(** [BepRawConnection::connect] and [accept], on a fresh stream. *)
Definition conn_connect (inb : list Z) (device client client_ver : str) (now : Z) :=
  perform_hello false (mkBepRawConnection inb [] CsConnected 0 0 Outgoing None None)
    device client client_ver now.

Definition conn_accept (inb : list Z) (device client client_ver : str) (now : Z) :=
  perform_hello true (mkBepRawConnection inb [] CsConnected 0 0 Incoming None None)
    device client client_ver now.

End Handshake.

(** ** Lemmas *)

Lemma utf8_head_pos s n : utf8_head s = inl n -> (1 <= n)%nat.
Proof. unfold utf8_head. intros H. crush_match. Qed.

Lemma from_utf8_lossy_valid s : utf8_valid s = true -> from_utf8_lossy s = s.
Proof.
  unfold utf8_valid, from_utf8_lossy. generalize (length s) as fuel. intros fuel. revert s.
  induction fuel as [|fuel IH]; intros s H; [by destruct s|].
  destruct s as [|c s]; [done|]. cbn [utf8_valid_fuel lossy_fuel] in *.
  destruct (utf8_head (c :: s)) as [n|n]; [|done]. rewrite IH by done. apply take_drop.
Qed.

Lemma fold_left_insert_map (l : list (Z * Z)) (m : gmap Z Z) :
  NoDup l.*1 -> (forall k, k ∈ l.*1 -> m !! k = None) ->
  fold_left (fun m p => <[p.1 := p.2]> m) l m = list_to_map l ∪ m.
Proof.
  revert m. induction l as [|[k v] l IH]; intros m Hn Hd; simpl; [by rewrite (left_id_L ∅ (∪))|].
  inversion Hn as [|? ? Hk Hn']; subst. rewrite IH; [|done|].
  - simpl. rewrite <-insert_union_r; [by rewrite insert_union_l|]. by apply not_elem_of_list_to_map_1.
  - intros k' Hk'. rewrite lookup_insert_ne; [|by intros ->]. apply Hd. by right.
Qed.

Lemma vector_wire_roundtrip v : vector_of_wire (wire_of_vector v) = v.
Proof.
  destruct v as [m]. unfold vector_of_wire, wire_of_vector. simpl. f_equal.
  pose proof (fold_left_insert_map (map_to_list m) ∅ (NoDup_fst_map_to_list m) ltac:(done)) as H.
  rewrite list_to_map_to_list, (right_id_L ∅ (∪)) in H. rewrite <-H at 2.
  generalize (map_to_list m) (∅ : gmap Z Z). clear. intros l. induction l as [|p l IH]; intros m; [done|].
  simpl. apply IH.
Qed.

Lemma block_wire_roundtrip b : block_of_wire (wire_of_block b) = b.
Proof. by destruct b. Qed.

(** What a file keeps across the wire: the base version is local, an absent
    optional field and its default value are not distinguished. *)
Definition wire_normal (f : FileInfo) : FileInfo := {|
  name := name f;
  file_type := file_type f;
  size := size f;
  permissions := permissions f;
  modified_s := modified_s f;
  modified_ns := modified_ns f;
  version := version f;
  sequence := sequence f;
  block_size := block_size f;
  blocks := blocks f;
  symlink_target := match symlink_target f with Some (_ :: _) => symlink_target f | _ => None end;
  deleted := Some (is_deleted f);
  modified_by := match modified_by f with
                 | Some z => if z =? 0 then None else Some z
                 | None => None
                 end;
  blocks_hash := match blocks_hash f with Some (_ :: _) => blocks_hash f | _ => None end;
  no_permissions := match no_permissions f with Some true => Some true | _ => None end;
  base_version := None;
|}.

Lemma list_max_spec l : l <> [] -> exists m, list_max l = Some m /\ m ∈ l /\ forall x, x ∈ l -> x <= m.
Proof.
  destruct l as [|x l]; [done|]. intros _. eexists. split; [done|]. revert x.
  induction l as [|y l IH]; intros x; cbn [fold_left].
  - split; [by left|]. intros z ->%list_elem_of_singleton. lia.
  - destruct (IH (x `max` y)) as [H1 H2]. split.
    + apply elem_of_cons in H1 as [->|H1]; [|by do 2 right].
      destruct (Z.max_spec x y) as [[_ ->]|[_ ->]]; [right; left|left].
    + intros z [->|[->|Hz]%elem_of_cons]%elem_of_cons.
      * specialize (H2 (x `max` y) ltac:(by left)). lia.
      * specialize (H2 (x `max` y) ltac:(by left)). lia.
      * apply H2. by right.
Qed.

Lemma list_min_spec l : l <> [] -> exists m, list_min l = Some m /\ m ∈ l /\ forall x, x ∈ l -> m <= x.
Proof.
  destruct l as [|x l]; [done|]. intros _. eexists. split; [done|]. revert x.
  induction l as [|y l IH]; intros x; cbn [fold_left].
  - split; [by left|]. intros z ->%list_elem_of_singleton. lia.
  - destruct (IH (x `min` y)) as [H1 H2]. split.
    + apply elem_of_cons in H1 as [->|H1]; [|by do 2 right].
      destruct (Z.min_spec x y) as [[_ ->]|[_ ->]]; [left|right; left].
    + intros z [->|[->|Hz]%elem_of_cons]%elem_of_cons.
      * specialize (H2 (x `min` y) ltac:(by left)). lia.
      * specialize (H2 (x `min` y) ltac:(by left)). lia.
      * apply H2. by right.
Qed.

Lemma file_wire_roundtrip f :
  in_u 64 (sequence f) -> from_option utf8_valid true (symlink_target f) = true ->
  file_of_wire (wire_of_file f) = wire_normal f.
Proof.
  intros Hs Hu. destruct f as [n ft sz pm ms mn v sq bsz bl st dl mb bh np bv]. simpl in *.
  unfold file_of_wire, wire_of_file, wire_normal. simpl. f_equal.
  - by destruct ft.
  - apply vector_wire_roundtrip.
  - by apply wrap_to_signed.
  - rewrite <-list_fmap_compose. rewrite <-(list_fmap_id bl) at 2. apply list_fmap_ext.
    intros i b _. apply block_wire_roundtrip.
  - destruct st as [[|c t]|]; [done| |done]. rewrite decide_False by done.
    f_equal. by apply from_utf8_lossy_valid.
  - by destruct mb.
  - by destruct bh as [[|]|].
  - by destruct np as [[]|].
Qed.

Section HandshakeProofs.
Context (encode : Hello -> list Z) (decode : list Z -> option Hello).

Lemma stream_read_app n bs rest outb :
  length bs = n -> stream_read n (bs ++ rest, outb) = (Ok bs, (rest, outb)).
Proof.
  intros <-. unfold stream_read, read_exact. rewrite length_app.
  replace (_ <=? _)%nat with true by (symmetry; apply Nat.leb_le; lia).
  by rewrite take_app_length, drop_app_length.
Qed.

(** The bytes of a Hello on the wire. *)
Definition hello_frame (h : Hello) : list Z :=
  be_split 4 HELLO_MAGIC ++ be_split 2 (wrap 16 (Z.of_nat (length (encode h)))) ++ encode h.

Lemma send_hello_frame h inb outb :
  (length (encode h) <= MAX_HELLO_SIZE)%nat ->
  send_hello encode h (inb, outb) = (Ok tt, (inb, outb ++ hello_frame h)).
Proof.
  intros Hl. unfold send_hello.
  replace (MAX_HELLO_SIZE <? _)%nat with false by (symmetry; apply Nat.ltb_ge; lia). done.
Qed.

Lemma recv_hello_frame h rest outb :
  (length (encode h) <= MAX_HELLO_SIZE)%nat -> decode (encode h) = Some h ->
  recv_hello decode (hello_frame h ++ rest, outb) = (Ok h, (rest, outb)).
Proof.
  intros Hl Hd. unfold recv_hello, hello_frame. rewrite <-!app_assoc.
  erewrite se_bind_run by (by apply stream_read_app). cbn [Z.eqb].
  rewrite be_combine_split_id by by vm_compute. rewrite Z.eqb_refl.
  erewrite se_bind_run by (by apply stream_read_app, length_be_split).
  assert (in_u 16 (Z.of_nat (length (encode h)))) as Hu
    by (unfold MAX_HELLO_SIZE in Hl; unfold in_u; lia).
  rewrite wrap_id, be_combine_split_id, Nat2Z.id by done.
  replace (MAX_HELLO_SIZE <? _)%nat with false by (symmetry; apply Nat.ltb_ge; lia).
  erewrite se_bind_run by (by apply stream_read_app). by rewrite Hd.
Qed.
End HandshakeProofs.

Lemma stream_read_Ok n inb outb bs st :
  stream_read n (inb, outb) = (Ok bs, st) -> inb = bs ++ st.1 /\ length bs = n /\ st.2 = outb.
Proof.
  unfold stream_read, read_exact. destruct (Nat.leb_spec n (length inb)); [|done].
  intros [= <- <-]. simpl. rewrite take_drop, length_take. split; [done|]. split; [lia|done].
Qed.

(** ** Properties *)

(** An index update survives the wire up to the documented normalization
    of optional fields, and the window it announces is exact: every file of it has a sequence number above
    [prev_sequence] and at most [last_sequence], and both bounds are attained. *)
Theorem index_update_wire_roundtrip upd :
  Forall (fun f => 0 < sequence f <= i64_max /\
                   from_option utf8_valid true (symlink_target f) = true) (update_files_list upd) ->
  let w := wire_of_index_update upd in
  index_update_of_wire w = mkIndexUpdate (update_folder_id upd) (wire_normal <$> update_files_list upd) /\
  (forall f, f ∈ update_files_list upd -> wu_prev_sequence w < sequence f <= wu_last_sequence w) /\
  (update_files_list upd <> [] ->
   exists f g, f ∈ update_files_list upd /\ g ∈ update_files_list upd /\
     sequence f = wu_prev_sequence w + 1 /\ sequence g = wu_last_sequence w).
Proof.
  intros Hf. rewrite Forall_forall in Hf. split.
  { unfold index_update_of_wire. simpl. f_equal. rewrite <-list_fmap_compose.
    apply list_fmap_ext. intros i f Hi%list_elem_of_lookup_2. destruct (Hf f Hi) as [Hs Hu].
    apply file_wire_roundtrip; [|done]. unfold in_u, i64_max in *. lia. }
  destruct (decide (update_files_list upd = [])) as [E|E]; [rewrite E; split; [by intros ? ?%elem_of_nil|done]|].
  assert (sequence <$> update_files_list upd <> []) as Hne by (by destruct (update_files_list upd)).
  destruct (list_max_spec _ Hne) as (mx & Emx & (g & -> & Hg)%list_elem_of_fmap & Hmx).
  destruct (list_min_spec _ Hne) as (mn & Emn & (f & -> & Hfi)%list_elem_of_fmap & Hmn).
  simpl. rewrite Emx, Emn. simpl. pose proof (Hf f Hfi) as [? _]. pose proof (Hf g Hg) as [? _].
  replace (0 <? sequence f) with true by (symmetry; apply Z.ltb_lt; lia). split.
  - intros h Hh. specialize (Hmx (sequence h)). specialize (Hmn (sequence h)).
    rewrite list_elem_of_fmap in Hmx, Hmn. specialize (Hmx (ex_intro _ h (conj eq_refl Hh))).
    specialize (Hmn (ex_intro _ h (conj eq_refl Hh))). lia.
  - intros _. exists f, g. split; [done|]. split; [done|]. lia.
Qed.

Definition sample_file (n : str) (seq : Z) : FileInfo := with_sequence (file_info_new n) seq.

Lemma index_update_wire_roundtrip_witness :
  let upd := mkIndexUpdate ($"default") [sample_file ($"a") 3; sample_file ($"b") 7] in
  index_update_of_wire (wire_of_index_update upd) = upd /\
  wu_prev_sequence (wire_of_index_update upd) = 2 /\ wu_last_sequence (wire_of_index_update upd) = 7.
Proof.
  intros upd. destruct (index_update_wire_roundtrip upd) as (H & _ & _).
  - repeat constructor; vm_compute; congruence.
  - split; [|split]; [rewrite H; vm_compute; reflexivity|vm_compute; reflexivity|vm_compute; reflexivity].
Defined.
━━━━━━━━━━━━━━━━━━━━
Exercise aim | Apply a filter to the listing above so that only lines with "optional" are kept, and copy those lines.

Output of the exercise |
    optional field and its default value are not distinguished. *)
    of optional fields, and the window it announces is exact: every file of it has a sequence number above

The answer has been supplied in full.